Asp Forum - [Newbie] Getting data from html-ish like crap.

sidhellfire

3/1/2006 10:20:00 AM

Hi,
I wanted to learn something, and choosed ruby,
since it looked awesome, and can't say it isn't.
I am not expierienced programmer (tried some
Pascal, then PHP), and decided to do something
small, but usefull. Let's get straight into the
problem.

At the url:
https://www.knightonlineworld.com/index.php?pg=rankings&sub=2&radServer=1&cl...
I've got something similar to html (at least
it's not table based, but still damn ugly code
there) with online statistics.

I don't want to parse that one, i just want to
'crop that crap' and retrive informations from
data inside one element a div with an
id="bleet". There are tables in there, but seems
impossible to navigate there.

I am really suck at strings :(

<tr bgcolor="#FFFFFF">
<td align="center" >Quatrina</td> # i want this
<td align="center" >52</td> #
<td align="center" >Shaman</td> #
<td align="center" >563</td> # and this one
</tr> # preferable everything :P

I would want to hash that data, to have it
usefull in future (aiming a rails app in
future), but selecting two columns in each row,
located in the last table in the id'ed element
placed in not-well-made document looks
impossible for me.

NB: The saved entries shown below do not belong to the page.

(** * SihatAI step engine: the detectors, the calibration, the daily ledger,
      the history reader and the health-app comparison

    Shallow embedding of [services/step-counter.ts] (class
    [StepCounterService]), [services/ios-step-helper.ts] (class
    [IOSStepCounterHelper]) and of [syncWithHealthKit] from
    [services/ios-health-service.ts].

    Representation choices.
    - Sensor readings, magnitudes and thresholds are JavaScript numbers used
      as binary64 values: they are Rocq's primitive [float], whose operations
      are the IEEE ones JavaScript uses.
    - Step counts, [Date.now()] stamps and loop indices are JavaScript numbers
      used as integers: they are [Z] (exact for the code as long as they stay
      below 2^53).
    - A calendar date string [YYYY-MM-DD] is represented by its day number
      (days since the epoch, UTC), and the storage key
      [daily_steps_<date>] by the same number. [Date.setDate], which works
      on the local wall clock, is [Calendar.setDateBy], over the offsets of
      the device's time zone; [StepCounterService.getStepHistory] is the
      history reader in a zone whose offset never changes, where
      [setDate(getDate() - i)] moves the ISO date back by exactly [i], and
      [ZonedHistory.getStepHistoryIn] the reader in any zone.
    - [AsyncStorage] only ever receives [JSON.stringify] of a [StepData], so
      the store maps a day to the [StepData] that [JSON.parse] gives back;
      its reads and writes succeed ([ZonedHistory.Read] has the reads that
      fail).
    - [Date.now()] and [new Date()] are an argument [now] of the operation
      that reads the clock. *)

From Stdlib Require Import ZArith List String Bool Lia DecimalString.
From Stdlib Require Import Floats.
From stdpp Require Import gmap.

Set Warnings "-inexact-float".

Local Open Scope Z_scope.

(** ** JavaScript numbers *)

Module JS.

(** [a > b] and [a <= b] on numbers. *)
Definition gt (a b : float) : bool := PrimFloat.ltb b a.
Definition le (a b : float) : bool := PrimFloat.leb a b.

(** [Math.max(a, b)]: NaN if either is NaN, and [+0] is larger than [-0]. *)
Definition Math_max (a b : float) : float :=
  if is_nan a || is_nan b then nan
  else if PrimFloat.ltb a b then b
  else if PrimFloat.ltb b a then a
  else if get_sign a then b else a.

(** [Math.min(a, b)]: NaN if either is NaN, and [-0] is smaller than [+0]. *)
Definition Math_min (a b : float) : float :=
  if is_nan a || is_nan b then nan
  else if PrimFloat.ltb a b then a
  else if PrimFloat.ltb b a then b
  else if get_sign a then a else b.

Definition Math_abs : float -> float := PrimFloat.abs.
Definition Math_sqrt : float -> float := PrimFloat.sqrt.

(** [Math.pow(v, 2)], taken as the correctly rounded square. *)
Definition Math_pow2 (v : float) : float := PrimFloat.mul v v.

(** An integer-valued number seen as a binary64 value (rounded to nearest
    above 2^53). *)
Definition of_Z (n : Z) : float :=
  SF2Prim (binary_normalize prec emax n 0 false).

(** [xs.reduce((a, b) => a + b, 0)]. *)
Definition sum (xs : list float) : float :=
  fold_left PrimFloat.add xs PrimFloat.zero.

(** [`${n}`] for an integer-valued number: its decimal digits. *)
Definition show (n : Z) : string := NilZero.string_of_int (Z.to_int n).

(** Concatenation of the pieces of a template literal. *)
Definition template (pieces : list string) : string :=
  fold_right String.append EmptyString pieces.

(** [xs.length] as a number. *)
Definition flength {A} (xs : list A) : float :=
  of_Z (Z.of_nat (List.length xs)).

End JS.

(** ** Order facts on binary64 values, from the specification of the
       primitive comparisons *)

Section FloatOrder.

I don't even know where to
start, and it's FAR away from the things i
wanted to do (counting numbers*, assinging
additional data).

All i've done already is getting the document:

> require 'uri'
> require 'net/http'
>
> trg = "https://www.knightonlineworld.com/index.php?pg=rankings&sub=2&radServer=1&cl..."
> puts 'processing' + cel + " :\n"
>
> r = Net::HTTP.get_response(URI.parse(trg).host, URI.parse(trg).path)
>
> puts r.body

Thanks for reading.

*/Notice it does count "Loyality" wrong/

4 Answers

William James

3/1/2006 11:15:00 AM

spam_monkey wrote:
> Hi,
> I wanted to learn something, and choosed ruby,
> since it looked awesome, and can't say it isn't.
> I am not expierienced programmer (tried some
> Pascal, then PHP), and decided to do something
> small, but usefull. Let's get straight into the
> problem.
>
> At the url:
> https://www.knightonlineworld.com/index.php?pg=rankings&sub=2&radServer=1&cl...
> I've got something similar to html (at least
> it's not table based, but still damn ugly code
> there) with online statistics.
>
> I don't want to parse that one, i just want to
> 'crop that crap' and retrive informations from
> data inside one element a div with an
> id="bleet". There are tables in there, but seems
> impossible to navigate there.
>
> I am really suck at strings :(
>
> <tr bgcolor="#FFFFFF">
> <td align="center" >Quatrina</td> # i want this
> <td align="center" >52</td> #
> <td align="center" >Shaman</td> #
> <td align="center" >563</td> # and this one
> </tr> # preferable everything :P
>
> I would want to hash that data, to have it
> usefull in future (aiming a rails app in
> future), but selecting two columns in each row,
> located in the last table in the id'ed element
> placed in not-well-made document looks
> impossible for me. I don't even know where to
> start, and it's FAR away from the things i
> wanted to do (counting numbers*, assinging
> additional data).
>
>
> All i've done already is getting the document:
>
> > require 'uri'
> > require 'net/http'
> >
> > trg = "https://www.knightonlineworld.com/index.php?pg=rankings&sub=2&radServer=1&cl..."
> > puts 'processing' + cel + " :\n"
> >
> > r = Net::HTTP.get_response(URI.parse(trg).host, URI.parse(trg).path)
> >
> > puts r.body

r.body does not contain "Quatrina".

jgbailey

3/1/2006 4:43:00 PM

First, don't use Net::HTTP. Require 'open-uri' at the top and you can
simplify your code a lot:

open(https://www.knighto...
>
> .com/index.php?pg=rankings&sub=2&radServer=1&clanid=12199) do |page|

html = page.gets(nil)
end

Which will get the whole document into the 'html' variable.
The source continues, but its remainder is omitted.